I'm not sure if you ever get completely past the anger. I think that dealing with autism or any dx is sorta like the grieving process. You go through sadness, denial, anger and then it all seems to start all over again. Just when I think I've accepted asd in our life, I will be around a group of kids younger than Lily and it will hit me all over again that she is still so far behind. It's really hard to not compare our kids to other people's children. I'm also bad about comparing Lily to what her older sister could do at various ages. I have to constantly remind myself that she has made great progress and that I should never underestimate her. Lily still has problems with utensils, so I know how frustrating that can be. It seems like there's more food on the floor and table than gets into her mouth. Most of the time, she drops the utensil and just starts using her hands, and she's 5.5 yrs old. It doesn't bother her in the least, but it drives me nuts! I hope that it helps to know that you're not alone in feeling anger around parents of NT kids. If asd has taught me one thing, it's that I was so naive about my older child's development. I just thought that kids learned to do things when they were supposed to. I had no clue that it isn't always that way. Sending hugs your way ((())).

Amy~Natalie & Lily's mom

iVillage Member
Registered: 10-03-2004
Fri, 04-18-2008 - 5:24pm

More ((((((hugs))))))

I have always found this hard myself. There are several friends that I really just eventually dropped, because they didn't want to hear about my situation and they really only wanted to talk about the many wonderful accomplishments of their own kids ad nauseum. OK, they just didn't get it. Fortunately, I do have wonderful siblings who are generous and understanding, with great kids who are also wonderful friends/cousins with my son. I also still have other friends from before I became a mom, who have learned how to be "aunts" and "uncles", a few who also have cool kids, and for the most part, these are my son's NT friends.

I also jumped in fully to the special needs world, the most powerful place to be and where my son is not alone, but here has great great friends. These friends are also the ones he has made the most social strides with, together they are closer to the same place developmentally and therefore allowing each other to grow, experiment, fight, play, communicate.
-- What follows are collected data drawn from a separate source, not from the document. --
(** [value], with the lists of an array ([elements]) and of an object
    ([members]); the separators carry their optional white space. *)
Inductive value : string -> Prop :=
| value_null : value "null"
| value_true : value "true"
| value_false : value "false"
| value_number s : number s -> value s
| value_string s : str s -> value s
| value_empty_array w : ws w -> value ("[" ++ w ++ "]")
| value_array body : elements body -> value ("[" ++ body ++ "]")
| value_empty_object w : ws w -> value ("{" ++ w ++ "}")
| value_object body : members body -> value ("{" ++ body ++ "}")
with elements : string -> Prop :=
| elements_one w1 v w2 :
    ws w1 -> value v -> ws w2 -> elements (w1 ++ v ++ w2)
| elements_more w1 v w2 rest :
    ws w1 -> value v -> ws w2 -> elements rest ->
    elements (w1 ++ v ++ w2 ++ "," ++ rest)
with members : string -> Prop :=
| members_one w1 k w2 w3 v w4 :
    ws w1 -> str k -> ws w2 -> ws w3 -> value v -> ws w4 ->
    members (w1 ++ k ++ w2 ++ ":" ++ w3 ++ v ++ w4)
| members_more w1 k w2 w3 v w4 rest :
    ws w1 -> str k -> ws w2 -> ws w3 -> value v -> ws w4 ->
    members rest ->
    members (w1 ++ k ++ w2 ++ ":" ++ w3 ++ v ++ w4 ++ "," ++ rest).

(** [JSON-text = ws value ws] *)
Definition text (s : string) : Prop :=
  exists w1 v w2, ws w1 /\ value v /\ ws w2 /\ s = w1 ++ v ++ w2.

End Grammar.

(** A member as [SerializeJSONObject] writes it: the quoted key, a colon,
    one space, the value. *)
Definition written_member (m : string) : Prop :=
  exists k v, Grammar.str k /\ Grammar.value v /\ m = k ++ ": " ++ v.

(* ================================================================== *)
(** * Sample inputs *)
(* ================================================================== *)

(** An author with a zero count, a zero score, an empty bio and tags. *)
Definition kaitoai : AuthorDetails.t :=
  AuthorDetails.mk "kaitoai" (Some "Kaito") (Some "") None None None
    (Some (mkNumber 1234567 0)) (Some (mkNumber 0 0)) None None None
    (Some (mkNumber 0 0)) (Some (mkNumber 125 1)) (Some (mkNumber 1234 0))
    None None None None ["ai"; "defi"] None None None.

(** An author about whom nothing is known. *)
Definition newcomer : AuthorDetails.t :=
  AuthorDetails.mk "newcomer" None None None None None None None None None
    None None None None None None None None [] None None None.

Definition quiet_tweet : Tweet.t :=
  Tweet.mk "1" "kaitoai" "gm" "2025-01-01T00:00:00Z"
    (Some (mkNumber 1000 0)) None None None None None (Some []).

Definition kaito_args : GetAuthorDetails.Args :=
  GetAuthorDetails.mkArgs "kaitoai".

Definition alice_args : GetTopTweets.Args :=
  GetTopTweets.mkArgs "alice" "30day" "view_count_desc" (Num.of_Z 5).

(** Upstream answers with the details of [kaitoai]. *)
Definition kaito_net : network CredBuzzResponse.t :=
  fun _ =>
    Normal (mkResponse
              (Some (CredBuzzResponse.mk (Some kaitoai) "success")) 200 "OK").

(** Upstream answers 200 with a body that has no [result]. *)
Definition no_result_net : network CredBuzzResponse.t :=
  fun _ =>
    Normal (mkResponse (Some (CredBuzzResponse.mk None "not found")) 200 "OK").

(** Upstream answers 200 with an empty list of tweets, or with no body. *)
Definition empty_tweets_net : network TopTweetsResponse.t :=
  fun _ =>
    Normal (mkResponse (Some (TopTweetsResponse.mk (Some []) "ok")) 200 "OK").

Definition no_body_net : network TopTweetsResponse.t :=
  fun _ => Normal (mkResponse None 200 "OK").

(** Upstream answers with an HTTP error status. *)
Definition server_error : thrown :=
  AxiosError "Request failed with status code 500"
    (Some (mkErrorResponse 500 "Internal Server Error")).

Definition not_found : thrown :=
  AxiosError "Request failed with status code 404"
    (Some (mkErrorResponse 404 "Not Found")).

Definition rate_limited : thrown :=
  AxiosError "Request failed with status code 429"
    (Some (mkErrorResponse 429 "Too Many Requests")).

(** The connection is refused: axios rejects without a [response]. *)
Definition connection_refused : thrown :=
  AxiosError "connect ECONNREFUSED 127.0.0.1:443" None.

Definition failing {D} (error : thrown) : network D := fun _ => Throw error.

(** Raw arguments as a caller may send them. *)
Definition raw_empty_handle : value := VObj [("author_handle", VStr "")].

Definition raw_no_handle : value := VObj [("limit", VNum (Num.of_Z 5))].
Lemma remove_first_subset (c x : Callback) (l : list Callback) :
  x ∈ remove_first c l → x ∈ l.
Proof.
  induction l as [| y l IH]; simpl; [done |].
  destruct (decide (y = c)).
  - intros Hin. by right.
  - intros Hin. apply elem_of_cons in Hin as [-> | Hin]; [by left |].
    right. by apply IH.
Qed.

Lemma remove_first_NoDup (c : Callback) (l : list Callback) :
  NoDup l → NoDup (remove_first c l) ∧ c ∉ remove_first c l.
Proof.
  induction 1 as [| y l Hy Hnd IH]; simpl.
  - split; [constructor | apply not_elem_of_nil].
  - destruct (decide (y = c)) as [-> | Hne]; [done |].
    destruct IH as [IHnd IHc]. split.
    + constructor; [| done]. intros Hin. by apply remove_first_subset in Hin.
    + intros Hin. apply elem_of_cons in Hin as [-> | Hin]; done.
Qed.

Lemma seq_step_unique_NoDup (l : list Callback) (op : Callback * bool) :
  NoDup l → NoDup (seq_step_unique l op).
Proof.
  intros Hnd. destruct op as [c remove]. unfold seq_step_unique. simpl.
  destruct remove.
  - rewrite <- remove_first_find_delete. by apply remove_first_NoDup.
  - destruct (bool_decide (c ∈ l)) eqn:Hin; [done |].
    apply bool_decide_eq_false in Hin.
    apply NoDup_app. split; [done |]. split; [| apply NoDup_singleton].
    intros x Hx Hxc. apply list_elem_of_singleton in Hxc. by subst.
Qed.

Lemma simulate_unique_NoDup (ops : list (Callback * bool)) (l : list Callback) :
  NoDup l → NoDup (simulate_unique ops l).
Proof.
  unfold simulate_unique. revert l.
  induction ops as [| op ops IH]; intros l Hnd; [done |].
  simpl. by apply IH, seq_step_unique_NoDup.
Qed.

Lemma for_each_on_ctrl_click_framework
    (ops : list (Callback * bool)) (σ : World) :
  for_each ops (fun op => on_ctrl_click_with framework_register_callback
                            op.1 op.2) σ =
  Ok (tt, mkWorld
            (set_ctrl_click_handlers
               (mkDispatcher
                  (simulate_unique ops (callbacks (_ctrl_click_handlers (self σ)))))
               (self σ))
            (trace σ)).
Proof.
  unfold simulate_unique.
  revert σ. induction ops as [| [c r] ops IH]; intros [[tv ms [cl] hl] tr].
  - reflexivity.
  - rewrite for_each_cons.
    unfold on_ctrl_click_with at 1. unfold mbind, Py_bind, get_self, put_self.
    cbn [self trace _ctrl_click_handlers fst snd]. rewrite IH.
    cbn [self trace _ctrl_click_handlers set_ctrl_click_handlers
         _trait_values _msg_callbacks _hover_handlers foldl].
    by rewrite framework_register_callback_list.
Qed.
Modeling from NTs does help my son with how to behave, but I believe his best learning has really come from his friendships with other special needs kids!!!
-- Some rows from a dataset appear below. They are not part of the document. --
(** After a failed connection, two more discoveries of the sensor change
    nothing. *)
Lemma unawaited_pending_entry_is_stuck_witness :
  lookup_entry "a1"
    (discover_listener (Samples.sensor Samples.cold_frame) 4
       (discover_listener (Samples.sensor Samples.frame) 3
          (set_connecting []
             (discover_listener (Samples.sensor Samples.frame) 1 Samples.fresh))))
  = Pending.
Proof.
  refine (proj1 (unawaited_pending_entry_is_stuck "a1"
            [Discovered (Samples.sensor Samples.frame) 3;
             Discovered (Samples.sensor Samples.cold_frame) 4]
            (set_connecting []
               (discover_listener (Samples.sensor Samples.frame) 1 Samples.fresh))
            _ _ _ _)).
  - vm_compute. reflexivity.
  - apply not_elem_of_nil.
  - reflexivity.
Defined.

(** *** From a first discovery to a delivered reading *)

Lemma discover_listener_absent p now st :
  passes_filters p = true ->
  lookup_entry (uuid p) st = Absent ->
  discover_listener p now st
  = connect_ p (set_uuid_to_address_ (<[uuid p := None]> (uuid_to_address_ st)) st).
Proof.
  intros Hp Habs. apply passes_filters_spec in Hp as (b & Hn & Hd & Hl & Hc).
  apply lookup_entry_absent in Habs. unfold discover_listener.
  rewrite (onDiscover_passed p now st b Hn Hd Hl Hc), Habs. reflexivity.
Qed.

Lemma discover_listener_resolved p now st a :
  passes_filters p = true ->
  lookup_entry (uuid p) st = Resolved a ->
  exists r, discover_listener p now st = callback r st
    /\ RealtimeData.address r = a
    /\ RealtimeData.uuid r = uuid p
    /\ RealtimeData.date r = now.
Proof.
  intros Hp Hres. apply passes_filters_spec in Hp as (b & Hn & Hd & Hl & Hc).
  apply lookup_entry_resolved in Hres. unfold discover_listener.
  rewrite (onDiscover_passed p now st b Hn Hd Hl Hc), Hres. eauto.
Qed.

(** X9. The whole path: a peripheral with a uuid whose entry is absent is
    discovered, its connection completes without error, and it is
    discovered again.  The radio has been asked to connect and then to
    disconnect, once each; the entry holds the address of the peripheral;
    the first discovery delivered nothing and the second one delivered
    exactly one reading, which carries that address and the time of the
    second discovery. *)
Theorem resolution_then_delivery p p' t1 t2 st :
  passes_filters p = true ->
  passes_filters p' = true ->
  uuid p' = uuid p ->
  nonempty (uuid p) = true ->
  lookup_entry (uuid p) st = Absent ->
  exists st3 r,
    run [Discovered p t1; Connected p None; Discovered p' t2] st = Some st3
    /\ delivered st3 = delivered st ++ [r]
    /\ RealtimeData.address r = address p
    /\ RealtimeData.date r = t2
    /\ lookup_entry (uuid p) st3 = Resolved (address p)
    /\ radio st3 = radio st ++ [Connect (uuid p); Disconnect (uuid p)].
Proof.
  intros Hp Hp' Huuid Hne Habs. cbn [run handle].
  rewrite (discover_listener_absent p t1 st Hp Habs).
  rewrite bool_decide_eq_true_2
    by (cbn; rewrite elem_of_app, list_elem_of_singleton; by right).
  set (st1 := set_connecting _ _).
  assert (Hcb : (connect_callback p None st1).2
                = set_disk (Config.save
                              (JSON.Object
                                 (resolved_entries
                                    (<[uuid p := Some (address p)]>
                                       (uuid_to_address_ st1)))) (disk st1))
                    (set_uuid_to_address_
                       (<[uuid p := Some (address p)]> (uuid_to_address_ st1))
                       (call_radio (Disconnect (uuid p)) st1))).
  { unfold connect_callback.
    rewrite bool_decide_eq_false_2 by (intros [? ?]; discriminate).
    rewrite Hne. reflexivity. }
  rewrite Hcb. set (st2 := set_disk _ _).
  assert (Hres : lookup_entry (uuid p') st2 = Resolved (address p)).
  { rewrite Huuid. apply lookup_entry_resolved. cbn. apply lookup_insert_eq. }
  destruct (discover_listener_resolved p' t2 st2 _ Hp' Hres) as (r & -> & Ha & _ & Hd).
  exists (callback r st2), r. split; [reflexivity |].
  split; [reflexivity |]. split; [exact Ha |]. split; [exact Hd |].
  split; [rewrite <- Huuid; exact Hres |].
  cbn. rewrite <- app_assoc. reflexivity.
Qed.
Does the anger ever go away? It hasn't completely gone for me, but I am too busy raising my 10 year old, hanging out with our many friends, etc. to spend too much time worrying about it now. And when he does have run-ins with the "Typical" world, where I see clearly how far behind he is, I try to take a big chill-pill in terms of my reaction and see if I can either 1) turn it into a teaching moment, or 2) ignore it and remember how much I love my son.
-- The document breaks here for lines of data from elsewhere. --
(** X13: when, within each sentence, no candidate's score is greater than
    another's (as with a scorer that gives every candidate the same score),
    the best-scored candidate is the first one yielded, so the best-scored
    count of a test case that runs through equals its first-yielded
    count. *)
Theorem equal_scores_make_best_the_first
    (target ts_str : string) (tests : list string) (msd : Z) (ts : datetime) :
  strptime ts_str "%Y-%m-%dT%H:%M" = inr ts ->
  (forall test, In test tests -> answers ts msd test) ->
  (forall test p q,
     In test tests -> In p (parses ts msd test) -> In q (parses ts msd test) ->
     float_gtb (score q) (score p) = false) ->
  exists (log : list LogRecord) (r : OneTest),
    _run_corpus_one_test target ts_str tests msd = (log, inr r)
    /\ pos_best_scored_ r = pos_first_parses_ r.
Proof.
  intros Hts Hans Hflat.
  exists (one_test_log target ts tests msd),
         (one_test_result target ts tests msd).
  split; [apply (run_corpus_one_test_answered target tests Hts Hans)|].
  unfold one_test_result; simpl. unfold sum_over. f_equal.
  apply map_ext_in. intros test Htest.
  specialize (Hflat test).
  unfold best_correct, first_correct.
  destruct (parses ts msd test) as [|p ps]; [reflexivity|].
  simpl map. cbv iota.
  rewrite max_scan_first; [reflexivity|].
  intros y Hy. apply in_map_iff in Hy. destruct Hy as (q & <- & Hq).
  simpl. apply (Hflat p q Htest); [left; reflexivity | right; exact Hq].
Qed.

(** ** More on the gold-value parser *)

Lemma list_ascii_app (a b : string) :
  list_ascii_of_string (a ++ b)
  = list_ascii_of_string a ++ list_ascii_of_string b.
Proof. induction a as [|c a IH]; simpl; [reflexivity | f_equal; exact IH]. Qed.

Lemma list_ascii_length (a : string) :
  List.length (list_ascii_of_string a) = String.length a.
Proof. induction a as [|c a IH]; simpl; [reflexivity | f_equal; exact IH]. Qed.

Lemma firstn_length_app (A : Type) (a b : list A) :
  firstn (List.length a) (a ++ b) = a.
Proof. induction a as [|x a IH]; simpl; [reflexivity | f_equal; exact IH]. Qed.

Lemma skipn_length_app (A : Type) (a b : list A) :
  skipn (List.length a) (a ++ b) = b.
Proof. induction a as [|x a IH]; simpl; [reflexivity | exact IH]. Qed.

(** The slice drops a header of [start] characters and the last
    character. *)
Lemma slice_to_last_body (start : nat) (header body : string) (c : ascii) :
  String.length header = start ->
  slice_to_last start (header ++ body ++ String c "") = body.
Proof.
  intros <-. unfold slice_to_last.
  rewrite !list_ascii_app. simpl (list_ascii_of_string (String c "")).
  rewrite !length_app, <- list_ascii_length. simpl List.length.
  replace (List.length (list_ascii_of_string header)
           + (List.length (list_ascii_of_string body) + 1) - 1)
    with (List.length (list_ascii_of_string header ++ list_ascii_of_string body))
    by (rewrite length_app; lia).
  rewrite app_assoc, firstn_length_app, skipn_length_app.
  apply string_of_list_ascii_of_string.
Qed.

(** On a string of at most [start + 1] characters the slice is empty. *)
Lemma slice_to_last_short (start : nat) (s : string) :
  String.length s <= start + 1 -> slice_to_last start s = "".
Proof.
  intros Hlen. unfold slice_to_last.
  rewrite skipn_all2; [reflexivity|].
  rewrite length_firstn, list_ascii_length. lia.
Qed.

(** X14: on the canonical text of a value, that is the type name, the
    seven or eleven characters up to the opening brace, a body and one
    closing character, parse_nb_string hands exactly the body to the
    from_str of the type. *)
Theorem parse_nb_string_reads_the_body (body : string) (c : ascii) :
  parse_nb_string ("Time[]{" ++ body ++ String c "")
  = on_ok NbTime (Time_from_str body)
  /\ parse_nb_string ("Interval[]{" ++ body ++ String c "")
     = on_ok NbInterval (Interval_from_str body)
  /\ parse_nb_string ("Duration[]{" ++ body ++ String c "")
     = on_ok NbDuration (Duration_from_str body).
Proof.
  unfold parse_nb_string. split; [|split].
  - replace (String.prefix "Time" ("Time[]{" ++ body ++ String c "")) with true
      by reflexivity.
    rewrite (@slice_to_last_body 7 "Time[]{" body c eq_refl). reflexivity.
  - replace (String.prefix "Time" ("Interval[]{" ++ body ++ String c ""))
      with false by reflexivity.
    replace (String.prefix "Interval" ("Interval[]{" ++ body ++ String c ""))
      with true by reflexivity.
    rewrite (@slice_to_last_body 11 "Interval[]{" body c eq_refl). reflexivity.
  - replace (String.prefix "Time" ("Duration[]{" ++ body ++ String c ""))
      with false by reflexivity.
    replace (String.prefix "Interval" ("Duration[]{" ++ body ++ String c ""))
      with false by reflexivity.
    replace (String.prefix "Duration" ("Duration[]{" ++ body ++ String c ""))
      with true by reflexivity.
    rewrite (@slice_to_last_body 11 "Duration[]{" body c eq_refl). reflexivity.
Qed.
BTW, those conversations and thoughts about what he will be when he is older? I get those from ds and have for some years, ds is 10 and behind, but still developing. And those conversations are SO precious, I thrill so when he shares deep thoughts and hopes and dreams!!!!

((((((hugs)))))) again,

Sara

iVillage Member
Registered: 01-19-2005
Fri, 04-18-2008 - 7:49pm

Hi Ginny,


I really understand how you feel.

iVillage Member
Registered: 09-29-2003
Fri, 04-18-2008 - 9:22pm

While my 10 yr old dd is a rather mildly affected Aspie, she has learning problems and is quirky as all get-out!


 


Mich

Avatar for betz67
iVillage Member
Registered: 03-26-2003
Fri, 04-18-2008 - 10:01pm

((((HUGS)))) it's a grieving process-- you go back and forth and all around w/ sadness, anger, guilt, peace and more emotions.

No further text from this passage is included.